Importance of the concentration of ATP in rat pancreatic beta cells in the mechanism of streptozotocin-induced cytotoxicity.

The effects of streptozotocin (STZ) and N-methyl-N'-nitro-N-nitrosoguanidine (MNNG) on monolayer cultures of rat pancreatic beta cells were compared. The intracellular NAD concentration was markedly decreased by both 2 mmol STZ/l and 13.6 mumol MNNG/l, but insulin secretion was decreased significantly only by STZ. The intracellular ATP level decreased rapidly and in a time-dependent manner with STZ, but decreased less on treatment with MNNG: 80% decrease with STZ but only 35% decrease with MNNG in 12 h in the cells exposed to the chemicals for 1 h and then washed thoroughly.
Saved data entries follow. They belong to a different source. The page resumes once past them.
(** [Decimal(str(x))] of a JSON value; [InvalidOperation] otherwise (also for
    infinities and NaN). *)
Definition json_decimal (j : json) : option Decimal := parse_number (json_str j).

(** A key that no link has had ([uuid.uuid4()]): link rows are deleted, and the
    events name the ones that were. *)
Definition event_link (e : Event) : Z :=
  match e with PaymentLinkPaidEvent id _ _ _ | PaymentLinkFailedEvent id _ _ _ => id | _ => 0 end.
Definition new_link_id (s : Store) : Z :=
  foldr (λ e acc, Z.max (event_link e + 1) acc) (new_id s.(payment_links)) s.(events).

(** The request to create a link. *)
Record CreateLink := mk_create_link {
  cl_target_type : string; cl_target_id : Z; cl_amount : option Decimal; cl_actor_id : string;
  cl_actor_data : option jdict; cl_invoice_id : option string; cl_invoice_number : option string;
  cl_force_new : bool; cl_expiry_minutes : option Z; cl_token : string }.

Module PaymentLinkService.
Section service.
Context `{World}.
Context (PAYMENT_LINK_EXPIRY_MINUTES : Z).

Definition get_link (link_id : Z) : M Store PaymentLink :=
  l ← gets (λ s, s.(payment_links) !! link_id);
  some_or_raise l (err NotFoundError).

Definition list_for_target (target_type : string) (target_id : Z) (s : Store) : list PaymentLink :=
  sorted_by (λ l, - l.(pl_created_at))
    (List.filter (λ l, String.eqb l.(pl_target_type) (normalise_target_type target_type) &&
                       (l.(pl_target_id) =? target_id)) (rows s.(payment_links))).

Definition is_expired (now_ : Z) (link : PaymentLink) : bool :=
  match link.(pl_expires_at) with Some t => t <=? now_ | None => false end.

(** ** Loading the target *)

Definition load_booking (booking_id : Z) : M Store Target :=
  b ← gets (λ s, s.(bookings) !! booking_id);
  b ← some_or_raise b (err NotFoundError);
  let status_val := lower b.(bk_status) in
  raise_if (negb (b.(bk_status) in? BOOKING_LINKABLE) && negb (status_val in? BOOKING_LINKABLE)) (err ValidationError) ;;
  raise_if (negb (String.eqb status_val "cancelled") &&
            ((b.(bk_payment_status) in? PAID_BOOKING_STATUSES) ||
             (truthy b.(bk_payment_status) && (lower b.(bk_payment_status) in? PAID_BOOKING_STATUSES))))
    (err ValidationError) ;;
  mret (TBooking booking_id).

Definition load_voucher (voucher_id : Z) : M Store Target :=
  v ← gets (λ s, s.(vouchers) !! voucher_id);
  v ← some_or_raise v (err NotFoundError);
  raise_if (negb (v.(gv_status) in? [value Voucher.CREATED; value Voucher.PAYMENT_PENDING])) (err ValidationError) ;;
  mret (TVoucher voucher_id).

Definition load_target (canonical : string) (target_id : Z) : M Store Target :=
  if String.eqb canonical Link.BOOKING then load_booking target_id
  else if String.eqb canonical Link.GIFT_VOUCHER then load_voucher target_id
  else raise (err ValidationError).

(** ** The amount *)

(** For a cancelled booking the refund noted in its payment data; a booking
    without payment data has no attribute [payments_data] to fall back on
    ([AttributeError]). *)
Definition cancelled_amount (b : Booking) : M Store Decimal :=
  match or_empty b.(bk_payment_data) with
  | [] => raise (err PythonException)
  | d =>
      let ref_amt := if jtruthy (dict_get d "refund_amount") then dict_get d "refund_amount"
                     else dict_get d "refunded_amount" in
      match ref_amt with
      | None | Some JNull => mret (of_fils b.(bk_total_amount))
      | Some j => some_or_raise (json_decimal j) (err ArithmeticError)
      end
  end.

Definition resolve_amount (target : Target) (amount : option Decimal) : M Store Decimal :=
  match amount, target with
  | Some a, _ => mret a
  | None, TBooking id =>
      b ← get_booking_row id;
      if String.eqb b.(bk_status) "cancelled" then cancelled_amount b
      else mret (of_fils b.(bk_total_amount))
  | None, TVoucher id => v ← get_voucher_row id; mret (of_fils v.(gv_total_amount))
  end.

(** ** An open link of the target *)

Definition find_open_link (target_type : string) (target_id : Z) (s : Store) : option Z :=
  newest_key (λ l, String.eqb l.(pl_target_type) target_type && (l.(pl_target_id) =? target_id) &&
                   (l.(pl_status) in? Link.OPEN_STATUSES)) pl_created_at s.(payment_links).

Definition delete_row (link_id : Z) : M Store () :=
  modify (λ s, s <| payment_links := delete link_id s.(payment_links) |>).

(** Best effort: the gateway's refusal is logged. *)
Definition cancel_at_gateway (gw : Gateway) (link : PaymentLink) : M Store () :=
  when (truthy_opt link.(pl_gateway_invoice_id)) (cancel_gateway_link gw (default "" link.(pl_gateway_invoice_id))).

(** The existing open link: returned when it can be reused, replaced when not;
    one at another gateway that is still payable is a conflict. *)
Definition settle_existing (gw : Gateway) (existing : option Z) (amount : Decimal) (force_new : bool) : M Store (option Z) :=
  match existing with
  | None => mret None
  | Some id =>
      l ← get_link_row id;
      now_ ← gets now;
      raise_if (negb (String.eqb l.(pl_gateway) gw.(gw_name)) &&
                (l.(pl_status) in? [value Link.CREATED; value Link.PENDING]) &&
                truthy_opt l.(pl_payment_url) && negb (is_expired now_ l))
        (err_code ConflictError "ACTIVE_PAYMENT_LINK_EXISTS") ;;
      let reusable := truthy_opt l.(pl_payment_url) && negb (is_expired now_ l) &&
                      String.eqb l.(pl_gateway) gw.(gw_name) &&
                      dec_leb (of_fils l.(pl_amount)) amount && dec_leb amount (of_fils l.(pl_amount)) in
      if reusable && negb force_new then mret (Some id)
      else cancel_at_gateway gw l ;; delete_row id ;; mret None
  end.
STZ decreased oxygen consumption of rat liver mitochondria in a time- and dose-dependent manner and enhanced the generation of hydroxyl radicals (DMPO-adducts). This enhancement was doubled on the addition of succinate as a substrate. Mitochondrial ATP production was also decreased significantly by STZ, but not by MNNG. Thus the marked depletion of intracellular ATP in beta cells by STZ seems to be due mainly to a direct effect on mitochondrial production. From these results, we suggest that the cytotoxic effect of STZ in pancreatic beta cells is due to a reduction in the intracellular level of ATP, rather than of NAD.